I waited until I was sat down on the computer to write this, as it's a good question and it deserves a longer answer.
I walked into my first karate class at 17. I was a lonely, bullied kid who acted up a lot. I don't remember particularly being disruptive, the way I remember it I was being horribly bullied and the teachers at school did everything in their power to make it worse and inflicted ever more horrible punishments on me. I saw a child psychiatrist, and the school proceeded to ignore every single one of their recommendations, so I'm not sure why they bothered calling her in in the first place.
My first karate class, as I say. It was part of the duke of Edinburgh's award group. In this ultra-strict environment I flourished. I started working out quite seriously. I made plans to join the royal marines. I was extremely fit and much more confident. School was still a nightmare, but I enjoyed martial arts classes and got my first belt.
Then everything fell apart. After the course at the youth club, I continued attending karate lessons until the club folded due to a lack of members. Being more confident and less cowed, I got into even more trouble at school. I became basically uncontrollable and eventually I was expelled. So I went to a sixth form college instead, and initially I did well. For the first time I had teachers who believed in me and my ability. Unfortunately, I let them down.
Then I discovered marijuana and everything fell apart again. I wasn't expelled, but I did very badly in my A levels. I then spent years in the wilderness, got and lost a series of jobs. During this time I discovered judo and a few other martial arts and went to the kayakking club. I was off and on. I would do things for 3-6 months and then quit. I did MMA, kung fu, Taekwondo and a whole load of other stuff.l I also however began experimenting with drinking and drugs. Very little at the time, but it's a problem that would gradually get worse and worse.
Then I went to art college. Foundation year was the best year of my life. Good company, good art, good times.
Then, predictably, things fell apart again. I suffered a nervous breakdown towards the end of foundation year as a consequence of doing a 70 hour week at college, taking massive amounts of drugs, and drinking and smoking a lot. I was diagnosed with schizophrenia and hospitalised for a time. I went back to college after just a week inside, was diagnosed with asperger's syndrome, and graduated fairly comfortably. Then I had a few more years in the wilderness, working various crappy jobs, taking any old odd job, and some of them were very odd. I was hospitalised briefly for depression.

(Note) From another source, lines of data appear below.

(** * Lowest-energy paths in a protein-folding state graph

    A shallow embedding of [src/protein.py] (class [ProteinGraph]) and of the
    script [src/protein_folding.py]: the weighted directed graph built with
    networkx, Bellman-Ford relaxation with negative-cycle detection, the
    extraction of a cycle from the predecessor map and the reconstruction of
    a path.

    Conventions of the embedding.
    - Weights and distances are Python floats.  The code is embedded twice.
      The first part takes exact arithmetic: rationals ([Q]) extended with
      [float('inf')], compared up to [Qeq]; it serves where the computation
      involves no rounding, and as the yardstick of what a graph with given
      weights contains.  Module [Float64] is the same code on IEEE 754
      binary64 numbers, with rounding, overflow, the two infinities and NaN.
    - A Python [dict] that is only read by key is a [gmap]; the adjacency
      structure of the networkx graph, whose iteration order the code
      depends on, is an insertion-ordered association list.
    - A Python call either returns, raises, or does not come back from a
      [while] loop: [outcome] has the three cases, and unbounded loops take a
      fuel argument. *)

From Stdlib Require Import QArith Lqa Lia Floats.
From stdpp Require Import base option list gmap strings finite.
(** The two records compared by the property of the unterminated
    placeholder: [writef] on [pre], which ends outside a placeholder,
    and [writef] on [pre] followed by a [%] and by bytes without a
    verb. *)
Lemma BLog_writef_dangling pre rest (args : list Arg) blog b w :
  writer blog = Some b -> healthy b w = true ->
  c_tag (ctl_scan 0 pre ctl_init) = false ->
  verb_free rest = true ->
  (placeholders pre <= length args)%nat ->
  let span := drop (c_last (ctl_scan 0 pre ctl_init)) pre in
  exists out0 b0 w0 b' w',
    BLog_writef tc lv pre args blog w
    = Ok (length (tc_format tc ++ prefix lv ++ out0 ++ span ++ [EOL]),
          mk_BLog (level blog) (in_ blog) (Some b0), w0)
    /\ accepts (tc_format tc ++ prefix lv ++ out0 ++ span ++ [EOL]) b w b0 w0
    /\ BLog_writef tc lv (pre ++ PLACEHOLDER :: rest) args blog w
       = Ok (length (tc_format tc ++ prefix lv ++ out0 ++ span ++ escapes false rest
                       ++ span ++ PLACEHOLDER :: rest ++ [EOL]),
             mk_BLog (level blog) (in_ blog) (Some b'), w')
    /\ accepts (tc_format tc ++ prefix lv ++ out0 ++ span ++ escapes false rest
                  ++ span ++ PLACEHOLDER :: rest ++ [EOL]) b w b' w'.
Proof.
  intros Hb Hh Htag Hvf Hargs span.
  set (fmt := pre ++ PLACEHOLDER :: rest).
  set (k := ctl_scan 0 pre ctl_init) in *.
  destruct (header_healthy tc lv b w Hh) as (b1 & w1 & Hhdr & Ha1).
  (* the scan of [pre], the same in both formats *)
  pose proof (writef_bytes_ctl fmt args pre [] (PLACEHOLDER :: rest) (scan_init tc lv) b1 w1)
    as Hloop.
  cbn [length app] in Hloop.
  specialize (Hloop eq_refl (Nat.le_0_l _) (Nat.le_0_l _) (Nat.le_0_l _)).
  change (ctl_of (scan_init tc lv)) with ctl_init in Hloop. fold k in Hloop.
  assert (Hn : c_n k = placeholders pre) by (unfold k; by rewrite ctl_scan_n).
  rewrite (proj2 (Nat.leb_le _ _)) in Hloop by lia.
  destruct Hloop as (st1 & b2 & w2 & Hrun & Hctl).
  destruct (writef_bytes_accepts _ _ _ _ _ _ _ _ _ _ (proj1 Ha1) Hrun) as (out0 & Ha2 & Hsize).
  destruct (ctl_scan_bounds pre 0 ctl_init) as (_ & Hlast & _); [cbn; lia..|].
  fold k in Hlast. cbn in Hlast.
  assert (Hesc : c_escape k = false) by (by apply (ctl_scan_escape_inside pre 0 ctl_init)).
  assert (Hst1 : v_tag st1 = false /\ v_escape st1 = false /\ v_last st1 = c_last k
                 /\ v_n st1 = c_n k).
  { rewrite <- Hctl in Htag, Hesc |- *. by cbn in *. }
  destruct Hst1 as (Ht1 & He1 & Hl1 & Hn1).
  (* the record of [pre] *)
  assert (Hrun0 : writef_bytes pre args 0 pre (scan_init tc lv) b1 w1 = Ok (st1, b2, w2)).
  { rewrite <- Hrun. symmetry.
    pose proof (writef_bytes_prefix args pre [] (PLACEHOLDER :: rest)
                  (scan_init tc lv) b1 w1) as Hp.
    cbn [app length] in Hp. exact Hp. }
  destruct (trailer_healthy span b2 w2 (proj1 Ha2)) as (b0 & w0 & Htr0 & Ha0).
  (* the round at the [%] *)
  destruct (bufio_WriteString_healthy span b2 w2 (proj1 Ha2)) as (b3 & w3 & Hw3 & Ha3).
  assert (Hopen : writef_body fmt args (length pre) (byte_val PLACEHOLDER) st1 b2 w2
                  = Ok (mk_scan true (length pre) false (v_n st1) (v_last st1)
                          (v_size st1 + length span), b3, w3)).
  { unfold writef_body, index, fmt. rewrite Ht1, He1.
    rewrite lookup_app_r, Nat.sub_diag by lia. cbn [lookup list_lookup].
    rewrite bind_Ok, bool_decide_true by done. cbn [andb negb].
    rewrite slice_app_l, slice_ok by lia. rewrite bind_Ok.
    rewrite take_ge by (rewrite length_drop; lia).
    rewrite Hl1. fold span. by rewrite Hw3. }
  (* the bytes after the [%] *)
  destruct (writef_bytes_inside args fmt rest (S (length pre))
              (mk_scan true (length pre) false (v_n st1) (v_last st1)
                 (v_size st1 + length span)) b3 w3 eq_refl Hvf (proj1 Ha3))
    as (st3 & b4 & w4 & Hrun3 & Ht3 & Hl3 & Hn3 & Ha4 & Hsize3).
  cbn [v_escape v_last v_size] in Ha4, Hl3, Hsize3.
  destruct (trailer_healthy (span ++ PLACEHOLDER :: rest) b4 w4 (proj1 Ha4))
    as (b5 & w5 & Htr5 & Ha5).
  exists out0, b0, w0, b5, w5.
  assert (Hs1 : v_size st1 = (length (tc_format tc) + length (prefix lv) + length out0)%nat).
  { by rewrite Hsize. }
  split; [|split; [|split]].
  - unfold BLog_writef. rewrite Hb, Hhdr, writef_loop_bytes. fold (scan_init tc lv).
    rewrite Hrun0, bind_Ok. cbv beta iota.
    rewrite slice_from_ok, bind_Ok by lia. rewrite Hl1. fold span. rewrite Htr0.
    do 3 f_equal. rewrite Hs1, !length_app. cbn. lia.
  - pose proof (accepts_trans _ _ _ _ _ _ _ _ (accepts_trans _ _ _ _ _ _ _ _ Ha1 Ha2) Ha0) as Ha.
    rewrite <- !app_assoc in Ha. exact Ha.
  - unfold BLog_writef. rewrite Hb, Hhdr, writef_loop_bytes. fold (scan_init tc lv).
    fold fmt. unfold fmt at 3. rewrite writef_bytes_app, Hrun, bind_Ok. cbv beta iota.
    cbn [writef_bytes Nat.add]. rewrite Hopen, bind_Ok. cbv beta iota.
    rewrite Hrun3, bind_Ok. cbv beta iota.
    rewrite slice_from_ok, bind_Ok by (unfold fmt; rewrite length_app; lia).
    rewrite Hl3, Hl1.
    replace (drop (c_last k) fmt) with (span ++ PLACEHOLDER :: rest)
      by (unfold fmt; by rewrite drop_app_le by lia).
    rewrite Htr5. do 3 f_equal.
    rewrite Hsize3, Hs1, !length_app. cbn [length]. rewrite !length_app. cbn. lia.
  - pose proof (accepts_trans _ _ _ _ _ _ _ _
                  (accepts_trans _ _ _ _ _ _ _ _
                     (accepts_trans _ _ _ _ _ _ _ _
                        (accepts_trans _ _ _ _ _ _ _ _ Ha1 Ha2) Ha3) Ha4) Ha5) as Ha.
    rewrite <- !app_assoc in Ha. exact Ha.
Qed.

End Dangling.

(* ===================================================================== *)
(** ** The daemon and the rotations *)
(* ===================================================================== *)

Lemma wrap64_id z : - 2 ^ 63 <= z < 2 ^ 63 -> wrap64 z = z.
Proof. intros Hz. unfold wrap64. rewrite Z.mod_small; lia. Qed.

Lemma same_policy_refl fw : same_policy fw fw.
Proof. unfold same_policy. tauto. Qed.

Lemma same_policy_trans fw1 fw2 fw3 :
  same_policy fw1 fw2 -> same_policy fw2 fw3 -> same_policy fw1 fw3.
Proof. unfold same_policy. intuition congruence. Qed.

Lemma wired_inv fw w :
  wired fw w = true ->
  closed fw = false /\ valid_handle (file fw) w = true
  /\ exists bl b, blog fw = Some bl /\ writer bl = Some b
                  /\ in_ bl = file fw /\ b_wr b = file fw.
Proof.
  unfold wired. destruct (closed fw); [done|]. cbn.
  destruct (blog fw) as [bl|]; [|done].
  destruct (writer bl) as [b|] eqn:Hb; [|by rewrite andb_false_r].
  rewrite !andb_true_iff, !bool_decide_eq_true. intros [[? ?] ?]. do 2 (split; [done|]).
  exists bl, b. by repeat split.
Qed.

Then I went back to karate. This time I persisted for a few years, learned the kata up to passai. My problem was always fitness. I still smoked, despite a few spells on the NHS quit smoking service- I'd do the whole program and then screw it up again, usually. I worked out extensively but the gains were few and far between. But I learned a lot, had a great time and eventually became a 2nd kyu. During that time I also completed an MA in Art history and worked as a stable hand.
Then something very important happened. The vicar caught me smoking on the bench outside the church and got me to come to choir practice. One week she asked me if I'd like to come to church. I thought 'why not?' and went. Best decision I ever made. I became a practicing Christian very quickly. The drinking stopped. The drugs went completely overnight. The smoking stopped. I exercised regularly. I'd lost the stable hand job by then and immediately got a better job with more hours and better pay. Unfortunately, the man who ran the business died. I still have enough work for the present, as the owner's wife needs a lot of help sorting out the grounds, but the end is in sight.
Then I broke my hand. I wanted to carry on karate classes with my hand in a sling, but sensei and her lieutenants told me I was being very silly and to come back when I was healed. This whole sorry saga can be read here at martial talk. When I stopped going to karate, I started drinking and smoking again.
Then came a revelation. I felt called upon to serve as a priest. It happened very quickly and suddenly, and I started helping out at church. I discovered I was good at it, and that the congregation liked me. So this weekend, I'm going to a conference to start my journey. I continue to exercise as much as my hand permits, and the injury is nearly healed. But I feel more compelled to serve the lord than I do to go back to karate. I will continue to do kata and work out and run, to keep things going, but I have bigger things in mind. I'd love to try wrestling. I'm naturally talented as a grappler in a way I am not in striking arts. There is a school in Cardiff where I hope to go to theological college. If all goes according to plan I will be both a cleric and a martial artist again. Wish me luck.